El destruir evidencia documental o facilitar la desaparición de evidencia testifical en un caso es también altamente reprochable. 4 L.P.R.A. Ap. IX, C. 35.
Conforme a esta disposición, cuando un notario da fe de un hecho falso “[n]o sólo quebranta la fe pública notarial, si no también socava la integridad de la profesión al incumplir con el deber de honradez y sinceridad que a todo abogado le impone el Canon 35 del Código de Ética Profesional, supra.” In re Rivera Arvelo y Ortiz Velázquez, 132 D.P.R. 840, 863 (1993). Véase además, In re Vera Vélez, supra, 7-8.

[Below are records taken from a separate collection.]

(** [render_node_recursive(n, &y, indent)] with [g_term_w = W].
    Attributes and colours ([wattron], [wattroff]) leave no trace in
    the writes. *)
Fixpoint render_node_recursive (fuel : nat) (W : Z) (h : heap) (n : ptr)
    (y indent : Z) : render_result :=
  match fuel with
  | 0 => RenderOutOfFuel
  | S fuel' =>
      let rec := render_node_recursive fuel' W in
      let nd := h !!! n in
      let kids := children nd in
      if is_transparent (type nd) then render_each rec kids indent h y
      else
        match type nd with
        | NODE_TEXT =>
            match text nd with
            | Some t =>
                let '(y', ds) := render_wrapped_text W y indent t in
                Rendered h y' ds
            | None => Rendered h y []
            end
        | NODE_BR => Rendered h (y + 1)%Z []
        | NODE_HR => Rendered h (y + 1)%Z (put_run y 0 "-" (Z.to_nat W))
        | NODE_PARAGRAPH =>
            then_render (render_each rec kids indent h y)
              (fun h y => Rendered h (y + 1)%Z [])
        | NODE_HEADER =>
            match joined_text [" "] h n with
            | [] => Rendered h y []
            | buf => one_line h y indent buf
            end
        | NODE_PRE =>
            match render_code_block W y (Some (joined_text [] h n)) with
            | Some (y', ds) => Rendered h y' ds
            | None => RenderUndefined
            end
        | NODE_CODE =>
            match render_code_block W y (Some (joined_text ["010"] h n)) with
            | Some (y', ds) => Rendered h y' ds
            | None => RenderUndefined
            end
        | NODE_BOLD | NODE_ITALIC | NODE_MARK | NODE_UNDER =>
            render_styled rec W kids indent h y
        | NODE_STRIKE =>
            then_render (render_each rec kids indent h y)
              (fun h y' =>
                 Rendered h y'
                   (flat_map (fun ly => put_run ly indent "-"
                                          (Z.to_nat (W - indent)))
                             (rows y y')))
        | NODE_BLOCKQUOTE =>
            then_render
              (then_render (one_line h y indent (lit " |"))
                 (render_quoted rec kids indent))
              (fun h y => one_line h y indent (lit " |"))
        | NODE_UL =>
            then_render (render_each rec kids indent h y)
              (fun h y => Rendered h (y + 1)%Z [])
        | NODE_OL =>
            then_render (render_numbered rec kids 0 indent h y)
              (fun h y => Rendered h (y + 1)%Z [])
        | NODE_LI =>
            let '(marker, step) :=
              if (list_number nd >? 0)%Z
              then (decimal (list_number nd) ++ lit ". ", 4%Z)
              else (lit "* ", 2%Z) in
            let text_indent := (indent + Z.of_nat (length marker))%Z in
            match first_text h n with
            | Some t =>
                let '(y', ds) := render_wrapped_text W y text_indent t in
                Rendered h y' (mvwaddstr y indent marker :: ds)
            | None =>
                then_render (one_line h y indent marker)
                  (render_each rec kids (indent + step)%Z)
            end
        | NODE_DL =>
            then_render
              (then_render
                 (one_line h y indent (lit "Словник термінів"))
                 (render_each rec kids indent))
              (fun h y => Rendered h (y + 1)%Z [])
        | NODE_DT | NODE_FIGCAP =>
            match first_text h n with
            | Some t => one_line h y indent t
            | None => Rendered h y []
            end
        | NODE_DD =>
            match first_text h n with
            | Some t => one_line h y (indent + 4)%Z t
            | None => Rendered h y []
            end
        | NODE_IMG =>
            let src := default (lit "(no-src)") (attr_get_value (attrs nd) (lit "src")) in
            let alt := default [] (attr_get_value (attrs nd) (lit "alt")) in
            one_line h y indent
              (take 1023 (lit "[img: " ++ src ++ lit "] " ++ alt))
        | NODE_DETAILS =>
            let plain := render_each rec kids indent h y in
            match find_summary h kids with
            | Some summary =>
                match children (h !!! summary) with
                | c :: _ =>
                    match type (h !!! c) with
                    | NODE_TEXT =>
                        match text (h !!! c) with
                        | Some t =>
                            let open := negb (expanded nd =? 0)%Z in
                            then_render
                              (one_line h y indent
                                 (lit "> " ++ t ++ " "
                                  :: (if open then lit "(v)" else lit "(>)")))
                              (if open
                               then render_each rec
                                      (filter (fun c => c <> summary) kids)
                                      (indent + 2)%Z
                               else fun h y => Rendered h y [])
                        | None => RenderUndefined  (* [%s] of a null pointer *)
                        end
                    | _ => plain
                    end
                | [] => plain
                end
            | None => plain
            end
        | NODE_TABLE =>
            match render_table_node y h n with
            | Some (y', ds) => Rendered h y' ds
            | None => RenderUndefined
            end
        | NODE_A =>
            one_line h y indent
              (match joined_text [" "] h n with
               | [] => lit "[link]"
               | buf => buf
               end)
        | NODE_FORM =>
            then_render (one_line h y indent (lit "Form:"))
              (render_each rec kids (indent + 2)%Z)
        | NODE_INPUT =>
            let nm := default (lit "field") (attr_get_value (attrs nd) (lit "name")) in
            one_line h y indent (take 255 (nm ++ lit ": __________"))
        | NODE_TEXTAREA =>
            let nm := default (lit "textarea") (attr_get_value (attrs nd) (lit "name")) in
            then_render (one_line h y indent (take 255 (nm ++ lit ":")))
              (fun h y =>
                 one_line h y indent
                   ("[" :: repeat "_" (Z.to_nat (W - indent - 4)) ++ ["]"]))
        | NODE_BUTTON =>
            let lab := default (lit "Button") (attr_get_value (attrs nd) (lit "value")) in
            one_line h y indent (lit "[ " ++ lab ++ lit " ]")
        | _ => render_each rec kids indent h y
        end
  end.

(** [#define PAD_LINES 20000] *)
Definition PAD_LINES : Z := 20000.

(** [render_document(root)]: the rendering's [y]; [g_pad_cur_y] is set
    to [y + 4].  The recursion is as deep as the tree, which has fewer
    levels than the store has nodes. *)
Definition render_document (W : Z) (h : heap) (root : ptr) : render_result :=
  render_top (render_node_recursive (length h) W) PAD_LINES
             (children (h !!! root)) h 0.

(** ** Vocabulary of the statements *)

(** The type of the node at [stack[i]]. *)
Definition stack_type (h : heap) (stack : list ptr) (i : nat) : NodeType :=
  type (h !!! (stack !!! i)).



(** The reading of "each maximal run of whitespace becomes exactly one
    space": a whitespace byte is dropped when another follows it and
    becomes a space when it ends its run. *)
Fixpoint one_space_per_run (s : cstr) : cstr :=
  match s with
  | [] => []
  | c :: s' =>
      if isspace c then
        match s' with
        | c' :: _ =>
            if isspace c' then one_space_per_run s'
            else " " :: one_space_per_run s'
        | [] => [" "]
        end
      else c :: one_space_per_run s'
  end.

(** The input without its carriage returns. *)
Fixpoint remove_cr (s : cstr) : cstr :=
  match s with
  | [] => []
  | c :: s' => if c =? "013" then remove_cr s' else c :: remove_cr s'
  end.

(** Collapsed text: the only whitespace byte is the space, and no two
    whitespace bytes are adjacent. *)
Fixpoint collapsed (s : cstr) : Prop :=
  match s with
  | [] => True
  | c :: s' =>
      (isspace c = true ->
       c = " " /\ match s' with c' :: _ => isspace c' = false | [] => True end)
      /\ collapsed s'
  end.

(** The length of the longest maximal run of non-space bytes of [txt],
    the run in progress having [cur] bytes already. *)
Fixpoint longest_word_from (cur : nat) (txt : cstr) : nat :=
  match txt with
  | [] => cur
  | c :: rest =>
      if c =? " " then Nat.max cur (longest_word_from 0 rest)
      else longest_word_from (S cur) rest
  end.

Definition longest_word (txt : cstr) : nat := longest_word_from 0 txt.

(** A write that starts at or after column [indent] and ends before
    column [W]. *)
Definition fits_row (W indent : Z) (d : draw) : Prop :=
  (indent <= draw_col d /\ draw_col d + draw_width d < W)%Z.

(** The largest scroll offset of a view, the interval the offset is
    meant to stay in, and clamping into it. *)
Definition max_offset (v : view) : Z := Z.max 0 (g_pad_cur_y v - g_term_h v).

Definition offset_in_bounds (v : view) : Prop :=
  (0 <= top_pos v <= max_offset v)%Z.

Definition clamp_offset (v : view) (t : Z) : Z :=
  Z.max 0 (Z.min t (max_offset v)).

(** A sequence of keys, none of which leaves the inner loop. *)
Definition scroll_keys (keys : list key) (v : view) : view :=
  fold_left (fun v k => scroll_key k v) keys v.

(** The builder's invariant: the store holds the root at index 0, a
    parentless [NODE_DIV]; the stack starts with the root, has a free
    slot count within the allocation, and points into the store. *)
Definition builder_wf (s : pstate) : Prop :=
  type (ps_heap s !!! 0) = NODE_DIV
  /\ parent (ps_heap s !!! 0) = None
  /\ 0 < length (ps_heap s)
  /\ ps_stack s !! 0 = Some 0
  /\ length (ps_stack s) <= STACK_SLOTS
  /\ Forall (fun p => p < length (ps_heap s)) (ps_stack s).

(** An action of the elision loop seen from [k] bytes further left. *)
Definition shift_action (k : nat) (a : strip_action) : strip_action :=
  match a with
  | SkipTo next => SkipTo (k + next)
  | StopHere => StopHere
  | CopyByte c => CopyByte c
  end.

(** The number of bytes of [s] equal to [c]. *)
Fixpoint count_byte (c : ascii) (s : cstr) : nat :=
  match s with
  | [] => 0
  | x :: s' => (if x =? c then 1 else 0) + count_byte c s'
  end.

(** A comment opener at [pos] is closed when a "-->" starts four bytes
    after it or later. *)
Definition comment_closed_at (html : cstr) (pos : nat) : bool :=
  negb (strncmp_eq (drop pos html) (lit "<!--"))
  || match strstr (drop (pos + 4) html) (lit "-->") with
     | Some _ => true
     | None => false
     end.

(** Every comment opener of the input is closed. *)
Definition comments_closed (html : cstr) : bool :=
  forallb (comment_closed_at html) (seq 0 (length html)).

(** The text length of [cells[r][c]] (0 for a missing cell) and its
    maximum over the rows. *)
Definition cell_len (row : list (option cstr)) (c : nat) : Z :=
  match row !! c with
  | Some (Some s) => Z.of_nat (length s)
  | _ => 0%Z
  end.

Definition widest_cell (cells : list (list (option cstr))) (c : nat) : Z :=
  fold_right (fun row m => Z.max (cell_len row c) m) 0%Z cells.

(** The text of a border row and of a data row for given widths. *)
Definition border_text (colw : list Z) : cstr :=
  "+" :: flat_map (fun w => repeat "-" (Z.to_nat (w + 2)) ++ ["+"]) colw.

Definition padded_cell (w : Z) (cell : option cstr) : cstr :=
  match cell with
  | Some s => pad_left_justified w s
  | None => repeat " " (Z.to_nat w)
  end.

Fixpoint data_text_from (row : list (option cstr)) (c : nat) (colw : list Z)
  : cstr :=
  match colw with
  | [] => []
  | w :: rest =>
      " " :: padded_cell w (default None (row !! c))
      ++ " " :: "|" :: data_text_from row (S c) rest
  end.

Definition data_text (row : list (option cstr)) (colw : list Z) : cstr :=
  "|" :: data_text_from row 0 colw.

(** The number of border bars (bytes [|] put by [mvwaddch]) on row [y]. *)
Fixpoint count_bars (y : Z) (ds : list draw) : nat :=
  match ds with
  | [] => 0
  | mvwaddch y' _ c :: ds' =>
      (if (y' =? y)%Z && (c =? "|") then 1 else 0) + count_bars y ds'
  | mvwaddstr _ _ _ :: ds' => count_bars y ds'
  end.

(** The store is a tree rooted at node 0: every other node has a
    parent allocated before it and occurs in that parent's child list;
    child lists hold no node twice, and every child points back to its
    parent. *)
Definition tree_wf (h : heap) : Prop :=
  parent (h !!! 0) = None
  /\ (forall j, 0 < j < length h ->
        exists p, p < j /\ parent (h !!! j) = Some p
                  /\ In j (children (h !!! p)))
  /\ (forall p c, p < length h -> In c (children (h !!! p)) ->
        p < c < length h /\ parent (h !!! c) = Some p)
  /\ (forall p, p < length h -> NoDup (children (h !!! p))).

(** A byte [sanitize_ascii_inplace] leaves as it is: one from 32 to
    127, that is printable ASCII or DEL (127, a control byte which the
    test [c < 32] does not catch), or one of \n, \t, \r. *)
Definition clean_byte (c : ascii) : bool :=
  (N_of_ascii c <? 128)%N
  && ((32 <=? N_of_ascii c)%N || (c =? "010") || (c =? "009") || (c =? "013")).

(** A well-formed attribute: the name fits [name[128]], is not empty and
    is made of name bytes; the value fits [value[512]]. *)
Definition attr_wf (a : Attr) : Prop :=
  attr_name a <> []
  /\ length (attr_name a) <= 127
  /\ Forall (fun c => is_name_char c = true) (attr_name a)
  /\ length (attr_value a) <= 511.

(** A byte of an unquoted attribute value. *)
Definition is_token_char (c : ascii) : bool := negb (isspace c) && negb (c =? ">").

(** Two names that [strcasecmp] finds equal. *)
Definition same_name (a b : cstr) : Prop := map tolower a = map tolower b.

Un testimonio o declaración de autenticidad es un documento notarial en el cual el notario da fe de la veracidad de un hecho que le consta de personal conocimiento. El testimonio puede referirse, entre otras cosas, a la legitimación de firmas. In re Figueroa Álvarez, 155 D.P.R. 875, 882 (2001). Véase además, Art. 56 de la Ley Notarial, supra. En especial, un testimonio de legitimación de firma acredita el hecho de que en determinada fecha, una firma fue puesta en presencia del notario y por la persona que el notario acredita que es quien dice ser. Este tipo de testimonio puede o no comprender el juramento o afirmación del firmante. En este testimonio, el notario hará constar su conocimiento
AB-2004-64 5 personal del firmante o en su defecto la utilización de los medios supletorios de identificación que provee el artículo 17 de la Ley Notarial, supra. Regla 67 del Reglamento Notarial, 4 L.P.R.A. Ap. XXIV R. 67.
En casos anteriores hemos explicado que la fe de conocimiento persigue evitar la suplantación de las partes al autorizar el documento notarial. El mecanismo para lograr correspondencia real y legítima entre persona y firma, es que la ley exija la comparecencia y conocimiento por el notario. In re Cruz Cruz, 126 D.P.R. 448, 451 (1990). Véase además, In re Medina Lugo, 136 D.P.R. 120, 124 (1994).
Además de las exigencias de la Ley Notarial, cuando un notario autoriza un testimonio de legitimación de firma debe cumplir con el deber de sinceridad y honradez impuesto por el Canon 35 del Código de Ética Profesional, supra. El notario debe ajustarse a la sinceridad y realidad de los hechos que acredite bajo su fe notarial.